The metabolic syndrome (MS) leads to myocardial fibrosis (MF) and diastolic dysfunction. Statins have proven beneficial effects in MS, but their impact on cardiac remodelling is uncertain. We examined the effects and mechanisms of chronic statin treatment on cardiac remodelling, e.g. fibrosis and diastolic properties. We used a mouse model deficient in leptin and the LDL-receptor (DKO) that reproduces this MS phenotype. DKO mice (12 weeks) were treated with rosuvastatin (R) for 6 months vs. placebo. Morphometric and echocardiographic measurements showed that R reduced cardiac mass and increased left-ventricular end-diastolic diameter despite unchanged cardiomyocyte dimensions. Similarly, R had no effect on the hypertrophic response to neurohormones in isolated cardiomyocytes. Conversely, R reversed the age-dependent development of MF as well as mRNA expression of TGF-(1) and several pro-fibrotic markers (procollagen type I, its carboxy-terminal proteinase, Lysyl oxidase).
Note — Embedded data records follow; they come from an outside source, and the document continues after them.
(** [await c(...)]: control comes back with the value, the rejection is
    thrown at the await, or the handler never resumes. *)
Definition await {A} (c : callee) (m : M W (outcome A)) : M W A :=
  bind (emit (EvCall c)) (fun _ =>
  bind m (fun o => fun s =>
    match o with
    | Fulfils a => (Normal a, log (EvSettled c) s)
    | Rejects e => (Throw e, s)
    | Pends => (Diverge, s)
    end)).

(** [try { body } catch (error) { handler }]. *)
Definition try_catch {A} (body : M W A) (handler : error -> M W A) : M W A := fun s =>
  match body s with
  | (Throw e, s') => handler e (log (EvCatch e) s')
  | r => r
  end.

End Monad.

(** The handler is written with [x ← m; k] and [m ;; k]. *)
#[global] Instance M_ret {W} : MRet (M W) := fun A => @ret W A.
#[global] Instance M_bind {W} : MBind (M W) := fun A B f m => @bind W A B m f.

(** ** The handler *)

(** [authId || "unknown"]: [null] and the empty string are both falsy. *)
Definition or_unknown (id : option string) : string :=
  match id with
  | Some s => if String.eqb s "" then "unknown" else s
  | None => "unknown"
  end.

Section Handler.
Context {W : Type} (E : Env W).

(** [playSound(type)] up to the promise it returns: the command is built
    for the platform and handed to [exec], the timer is set, and the
    promise ends as the event loop leaves it. The executor is given
    [resolve] alone; [command] is a string on every branch, so [exec]
    accepts it and reports the child's failure through the callback. *)
Definition playSound (type : sound_type) : M W (outcome unit) := fun s =>
  let command := Notifier.command (path_join E) (dirname E) (platform E) type in
  let '(c, w) := exec E command (world s) in
  let s' := log (EvExec command) {| world := w; authId := authId s; trace := trace s |} in
  match Notifier.playSound_promise c with
  | Notifier.Fulfilled _ => (Normal (Fulfils tt), s')
  | Notifier.Rejected _ => (Normal (Rejects "playSound"), s')
  | Notifier.Pending => (Normal Pends, s')
  end.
R similarly inhibited the pro-fibrotic effects of TGF-(1) on procollagen type I, alpha Smooth Muscle Actin expression and migratory properties of cardiac fibroblasts in vitro. In parallel, R increased the activation of AMP-activated protein kinase (AMPK), a known inhibitor of fibrosis, in vivo and in vitro, and the anti-fibrotic effects of R were abrogated in fibroblasts transfected with AMPK1/2 siRNA. The reversal of MF by R in DKO mice was accompanied with improved diastolic properties assessed by PV loop analysis (slope of EDPVR, dP/dt min and cardiac output). In this model of MS, statin treatment reverses myocardial remodelling and improves ventricular relaxation through AMPK-mediated anti-fibrotic effects.